WORK ORDER> What lines below contain the string "dropFromEnd"? List them all.

** WORKING DATA follows **

Lemma db_keyed_count n db : db_keyed db -> db_keyed (WriteTotalProtocolCount n db).
Proof. exact id. Qed.

Lemma height_sorted_set5 : height_sorted set5.
Proof. unfold height_sorted. apply (bool_decide_unpack _). vm_compute. exact I. Qed.

Lemma unique_ids_set5 : unique_ids set5.
Proof. unfold unique_ids. apply (bool_decide_unpack _). vm_compute. exact I. Qed.

(** C1 (the code at the inputs of the examples). Over the entries at
    heights 1 to 5 with [height = 5] and [count = 2]: with
    [startFrom = 0] the end of the page lies two positions behind the end
    of the container, so the page is undefined, and with [height = 3] the
    same call visits the entries at heights 4 and 5, which are above the
    height asked for; with [startFrom = 2] the visitor sees the heights
    4, 5 and with [startFrom = 4] the heights 2, 3, 4, 5. *)
Theorem page_examples_on_code :
  ProcessNftProtoIndexRangeByHeight (fun _ => true) mgr5 5 2 0 = None
  /\ visited_heights (ProcessNftProtoIndexRangeByHeight (fun _ => true) mgr5 3 2 0)
     = Some [4; 5]
  /\ visited_heights (ProcessNftProtoIndexRangeByHeight (fun _ => true) mgr5 5 2 2)
     = Some [4; 5]
  /\ visited_heights (ProcessNftProtoIndexRangeByHeight (fun _ => true) mgr5 5 2 4)
     = Some [2; 3; 4; 5].
Proof. repeat split; reflexivity. Qed.

(** C2 (the code at the failing input). Over the entries at heights 1 to
    5 with [height = 5] and [startFrom = 10], the visitor sees all five
    entries, for [count = 2] as for [count = 1] and [count = 0]. *)
Theorem page_past_the_end_on_code :
  visited_heights (ProcessNftProtoIndexRangeByHeight (fun _ => true) mgr5 5 2 10)
  = Some [1; 2; 3; 4; 5]
  /\ visited_heights (ProcessNftProtoIndexRangeByHeight (fun _ => true) mgr5 5 1 10)
     = Some [1; 2; 3; 4; 5]
  /\ visited_heights (ProcessNftProtoIndexRangeByHeight (fun _ => true) mgr5 5 0 10)
     = Some [1; 2; 3; 4; 5].
Proof. repeat split; reflexivity. Qed.

Lemma page_visits_window_witness :
  height_sorted (m_nftProtoIndexSet mgr5)
  /\ 0 <= 2
  /\ in_int (2 + 2) = true
  /\ 0 <= dropFromEnd 5 2 2 <= offsetFromEnd 5 2
  /\ (exists logged,
        ProcessNftProtoIndexRangeByHeight (fun _ => true) mgr5 5 2 2
        = Some (page_window (qualified 5 set5) 2 2, logged))
  /\ Height <$> page_window (qualified 5 set5) 2 2 = [4; 5].
Proof.
  assert (0 <= dropFromEnd 5 2 2 <= offsetFromEnd 5 2) as Hdef by (vm_compute; split; discriminate).
  refine (conj height_sorted_set5 (conj _ (conj eq_refl (conj Hdef (conj _ eq_refl)))));
    [lia|].
  exact (proj1 (page_visits_window (fun _ => true) mgr5 5 2 2
                  height_sorted_set5 ltac:(lia) eq_refl Hdef)).
Defined.

Lemma page_empty_or_clamped_witness :
  height_sorted (m_nftProtoIndexSet mgr5)
  /\ 0 <= 2 /\ 0 <= 10 /\ in_int (10 + 2) = true
  /\ 5 <= 10 /\ 5 < 10 + 2
  /\ exists logged,
       ProcessNftProtoIndexRangeByHeight (fun _ => true) mgr5 5 2 10
       = Some (qualified 5 set5, logged).
Proof.
  split_and!; [exact height_sorted_set5 | lia | lia | reflexivity | lia | lia |].
  apply (proj2 (proj2 (page_empty_or_clamped (fun _ => true) mgr5 5 2 10
                         height_sorted_set5 ltac:(lia) ltac:(lia) eq_refl)));
    vm_compute; [intro Hc; discriminate Hc | reflexivity].
Defined.

Lemma AddNftProto_duplicate_witness :
  13 <> 0 /\ IsNull 77 = false /\ IsNull 501 = false
  /\ set_find 13 (m_nftProtoIndexSet (this world5)) = Some (entry_at 13 3)
  /\ AddNftProto 0 (mkProtocol 13 77 "again"%string) (mkTransaction 501)
       (Some (mkBlockIndex 9 1009)) world5
     = Ok false world5.
Proof.
  split_and!; [lia | reflexivity | reflexivity | reflexivity |].
  apply (AddNftProto_duplicate 0 world5 (mkProtocol 13 77 "again"%string)
           (mkTransaction 501) (mkBlockIndex 9 1009) (entry_at 13 3));
    [simpl; lia | reflexivity | reflexivity | reflexivity].
Defined.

** End of WORKING DATA **

ANSWER TO THIS TASK>
  /\ 0 <= dropFromEnd 5 2 2 <= offsetFromEnd 5 2
  assert (0 <= dropFromEnd 5 2 2 <= offsetFromEnd 5 2) as Hdef by (vm_compute; split; discriminate).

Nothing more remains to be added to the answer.